Abstract

A 21-year-old male was admitted to the emergency department with bleeding skin burns. He had been exposed to 70% hydrofluoric acid (HF) through his nitrile hand gloves during an etching glass procedure at work. He had painful lesions, which included bleeding skin abrasions due to second-degree burns on the first and second fingertips on the right hand, and white spots on the left first finger, which covered approximately 0.1% of the surface (Figures 1a-d). Electrocardiography was performed and electrolyte levels were determined. After washing with water, 10% calcium gluconate was administered intravenously and 5 mL was injected around the border of the wounds for analgesia and detoxification. The pain was reduced, and six weeks later, his wounds had fully healed. Upon tissue penetration, hydrofluoric acid dissociates into hydrogen and fluoride ions, the latter of which is toxic.1, 2, 3 HF burn treatment aims to neutralize the fluoride ions with calcium and magnesium ions. Figure 1 (a) Hydrofluoric acid burns on the right and left hands. (b) Hydrofluoric acid did not penetrate the finger, but non-hemorrhagic white lesions were seen on the left thumb (mid metaphalangeal). (c, d) Bleeding fields due to second-degree burns by hydrofluoric ... Massive exposure to HF constitutes a life threatening situation.
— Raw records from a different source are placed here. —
(** * TsFlower: the statement and type converter (convert.ts) and its
      rewrite macros (rewrite.ts), embedded and verified.

    The converter is a closure over a source file, a mapper and a type
    checker.  The embedding keeps that shape: the three are the variables
    of one section, and every [convertXxx] of the source is a definition
    of the same name in it.  TypeScript syntax trees live in module [ts],
    the Flow trees built through ast-types in module [flow], the ast-types
    builders ([b.identifier], [b.emptyStatement.from], ...) in module [b],
    and the converter in module [Convert].

    Effects.  A call returns or throws.  Three things throw in the code
    embedded here: [convertName], with an [Error] of its own for a member
    name it does not handle; the ast-types builders, when a value does
    not match the field it is given for ([b.identifier] and
    [b.stringLiteral] on [undefined], [b.exportNamedDeclaration] on a
    specifier that is no [ExportSpecifier]); and the call of a method the
    converter object does not have.  All are caught by the [try] of
    [convertStatement].  The functions on those paths return an
    [Outcome], the others are pure; [console.error] is not modelled.

    Nodes.  A node is a value of the type its [kind] gives it in
    TypeScript.  Where the source reads a field through a cast
    ([name as ts.Identifier], [moduleSpecifier as ts.StringLiteral]) the
    node keeps its own type, and the [text] read from it may be missing.
    [ts.SyntaxKind[kind]], the name of a kind, and the wording of the
    errors of ast-types and of the engine are variables of the
    converter. *)

From Stdlib Require Import List String Ascii Bool Arith NArith Lia DecimalString.
Import ListNotations.
Open Scope string_scope.

Set Implicit Arguments.
Set Warnings "-register-all,-notation-for-abbreviation".

(** ** JavaScript strings *)

(** [String.prototype.slice(start, end)] for offsets that are natural
    numbers: empty when [end <= start] or [start] is past the end, cut at
    the end of the string otherwise.  The characters of a [string] stand
    for the code units of the JavaScript string. *)
Definition slice (s : string) (start end_ : nat) : string :=
  substring start (end_ - start) s.

(** The double-quote character, for the messages that contain it. *)
Definition dquote : string := String (ascii_of_nat 34) EmptyString.

(** A number in a template literal: its decimal digits. *)
Definition showNat (n : nat) : string := NilEmpty.string_of_uint (Nat.to_uint n).

(** Modelled from the spec: util.ts is not among the sources.  Its [some]
    is called on arrays that may be missing ([node.modifiers],
    [symbol?.declarations]) and answers false for those. *)
Definition some {A : Type} (array : option (list A)) (pred : A -> bool) : bool :=
  match array with
  | None => false
  | Some l => existsb pred l
  end.

(** ** TypeScript syntax trees *)

Module ts.

Module SyntaxKind.
(** The members of [ts.SyntaxKind] the converter names, and [Other]
    for the rest of the enumeration. *)
Inductive SyntaxKind : Type :=
(* tokens, keywords, modifiers *)
| NumericLiteral | BigIntLiteral | StringLiteral
| MinusToken | PlusToken | TildeToken | ExclamationToken
| ExportKeyword | DefaultKeyword | DeclareKeyword | AbstractKeyword
| ExtendsKeyword | ImplementsKeyword
| NullKeyword | TrueKeyword | FalseKeyword
| KeyOfKeyword | UniqueKeyword | ReadonlyKeyword
| UnknownKeyword | AnyKeyword | NeverKeyword | UndefinedKeyword
| VoidKeyword | BooleanKeyword | NumberKeyword | StringKeyword
| ObjectKeyword | SymbolKeyword | BigIntKeyword
(* names *)
| Identifier | PrivateIdentifier | QualifiedName | ComputedPropertyName
(* members *)
| PropertySignature | PropertyDeclaration | MethodSignature
| MethodDeclaration | ClassStaticBlockDeclaration | Constructor
| GetAccessor | SetAccessor | CallSignature | ConstructSignature
| IndexSignature | SemicolonClassElement
(* types *)
| TypePredicate | TypeReference | FunctionType | ConstructorType
| TypeQuery | TypeLiteral | ArrayType | TupleType | OptionalType
| RestType | UnionType | IntersectionType | ConditionalType | InferType
| ParenthesizedType | ThisType | TypeOperator | IndexedAccessType
| MappedType | LiteralType | NamedTupleMember | TemplateLiteralType
| TemplateLiteralTypeSpan | ImportType
(* expressions *)
| PropertyAccessExpression | CallExpression | PrefixUnaryExpression
| ExpressionWithTypeArguments
(* statements and declarations *)
| Block | EmptyStatement | VariableStatement | ExpressionStatement
| IfStatement | DoStatement | WhileStatement | ForStatement
| ForInStatement | ForOfStatement | ContinueStatement | BreakStatement
| ReturnStatement | WithStatement | SwitchStatement | LabeledStatement
| ThrowStatement | TryStatement | DebuggerStatement
| VariableDeclaration | VariableDeclarationList | FunctionDeclaration
| ClassDeclaration | InterfaceDeclaration | TypeAliasDeclaration
| EnumDeclaration | ModuleDeclaration | ModuleBlock | CaseBlock
| NamespaceExportDeclaration | ImportEqualsDeclaration
| ImportDeclaration | ImportClause | NamespaceImport | NamedImports
| ImportSpecifier | ExportAssignment | ExportDeclaration | NamedExports
| NamespaceExport | ExportSpecifier | MissingDeclaration
| Other (value : nat).

Scheme Equality for SyntaxKind.
End SyntaxKind.
Notation SyntaxKind := SyntaxKind.SyntaxKind.

(** [pos] and [end] of a node: offsets into the text of the file. *)
Record Span : Type := { pos : nat; end_ : nat }.

Record Identifier : Type := { identifierSpan : Span; text : string }.

(** [ts.EntityNameOrEntityNameExpression] *)
Inductive EntityName : Type :=
| EntityIdentifier (id : Identifier)
| QualifiedName (left : EntityName) (right : Identifier)
| PropertyAccessEntityNameExpression (expression : EntityName) (name : Identifier).

(** [ts.SymbolFlags.Value] and the two [ts.NodeFlags] the converter
    masks with, at their values in the TypeScript enumerations. *)
Definition SymbolFlags_Value : N := 111551.
Definition NodeFlags_Let : N := 1.
Definition NodeFlags_Const : N := 2.

(** A declaration of a symbol: the converter asks only whether it has a
    [typeParameters] list. *)
Record Declaration : Type := { declTypeParameters : option (list string) }.

Record Symbol : Type := {
  symbolId : nat;
  flags : N;
  declarations : option (list Declaration)
}.

Record TypeChecker : Type := {
  getSymbolAtLocation : EntityName -> option Symbol;
  getImmediateAliasedSymbol : Symbol -> option Symbol
}.

Record TypeParameterDeclaration (T : Type) : Type := {
  typeParameterName : Identifier;
  constraint : option T;
  default : option T
}.

(** [ts.BindingName]: an identifier or a binding pattern. *)
Inductive BindingName : Type :=
| BindingIdentifier (id : Identifier)
| BindingPattern.

(** [name.text] of a binding name: a binding pattern has no such
    property. *)
Definition bindingNameText (name : BindingName) : option string :=
  match name with
  | BindingIdentifier id => Some (text id)
  | BindingPattern => None
  end.

Record ParameterDeclaration (T : Type) : Type := {
  dotDotDotToken : bool;
  parameterName : BindingName;
  questionToken : bool;
  parameterType : option T
}.

(** What [convertFunctionType] reads of a [FunctionTypeNode],
    [FunctionDeclaration], [ConstructorDeclaration] or
    [MethodDeclaration]. *)
Record SignatureDeclaration (T : Type) : Type := {
  typeParameters : option (list (TypeParameterDeclaration T));
  parameters : list (ParameterDeclaration T);
  type : option T
}.

(** [ts.PropertyName] *)
Inductive PropertyName : Type :=
| PropertyIdentifier (id : Identifier)
| PropertyPrivateIdentifier (text : string)
| PropertyStringLiteral (text : string)
| PropertyNumericLiteral (text : string)
| PropertyComputedName.

Definition propertyNameKind (name : PropertyName) : SyntaxKind :=
  match name with
  | PropertyIdentifier _ => SyntaxKind.Identifier
  | PropertyPrivateIdentifier _ => SyntaxKind.PrivateIdentifier
  | PropertyStringLiteral _ => SyntaxKind.StringLiteral
  | PropertyNumericLiteral _ => SyntaxKind.NumericLiteral
  | PropertyComputedName => SyntaxKind.ComputedPropertyName
  end.

(** [name.text] of a property name: identifiers, private identifiers and
    literals have a [text]; a computed name has an [expression] and no
    [text]. *)
Definition propertyNameText (name : PropertyName) : option string :=
  match name with
  | PropertyIdentifier id => Some (text id)
  | PropertyPrivateIdentifier text
  | PropertyStringLiteral text
  | PropertyNumericLiteral text => Some text
  | PropertyComputedName => None
  end.

(** Members of a type literal: property signatures, and members of any
    other kind, of which the converter reads the kind alone. *)
Inductive TypeElement (T : Type) : Type :=
| TypeLiteralProperty (name : PropertyName) (questionToken : bool) (type : option T)
| OtherTypeElement (kind : SyntaxKind).
Arguments OtherTypeElement {T} kind.

(** The operand of a [PrefixUnaryExpression] in a literal type. *)
Inductive Operand : Type :=
| OperandNumericLiteral (text : string)
| OtherOperand (kind : SyntaxKind).

(** [node.literal] of a [LiteralTypeNode]. *)
Inductive Literal : Type :=
| NullLiteral
| FalseLiteral
| TrueLiteral
| PrefixUnaryExpression (operator : SyntaxKind) (operand : Operand)
| NumericLiteral (text : string)
| StringLiteral (text : string)
| OtherLiteral (kind : SyntaxKind).

(** Type nodes.  [OtherType] is a type node of any other kind: a keyword
    type, [this], or a kind whose fields the converter never reads. *)
Inductive TypeNode : Type :=
| ParenthesizedType (span : Span) (type : TypeNode)
| LiteralType (span : Span) (literal : Literal)
| TypeQuery (span : Span) (exprName : EntityName)
| TypeOperator (span : Span) (operator : SyntaxKind) (type : TypeNode)
| TypeReference (span : Span) (typeName : EntityName)
    (typeArguments : option (list TypeNode))
| UnionType (span : Span) (types : list TypeNode)
| IntersectionType (span : Span) (types : list TypeNode)
| IndexedAccessType (span : Span) (objectType indexType : TypeNode)
| ArrayType (span : Span) (elementType : TypeNode)
| TupleType (span : Span) (elements : list TypeNode)
| FunctionType (span : Span) (signature : SignatureDeclaration TypeNode)
| TypeLiteral (span : Span) (members : list (TypeElement TypeNode))
| OtherType (span : Span) (kind : SyntaxKind).

Definition typeSpan (node : TypeNode) : Span :=
  match node with
  | ParenthesizedType s _ | LiteralType s _
  | TypeQuery s _ | TypeOperator s _ _ | TypeReference s _ _
  | UnionType s _ | IntersectionType s _ | IndexedAccessType s _ _
  | ArrayType s _ | TupleType s _ | FunctionType s _ | TypeLiteral s _
  | OtherType s _ => s
  end.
A 50% hydrofluoric acid solution covering as little as 1% of the total body surface (160 cm2) area or exposure to HF of any concentration covering 5% of the total body surface area can be life threatening.[1] Calcium gluconate injections provide fluoride detoxification and improve pain. Intravenous calcium gluconate and locally administered subcutaneous injections are recommended to resolve the pain of the exposed skin area.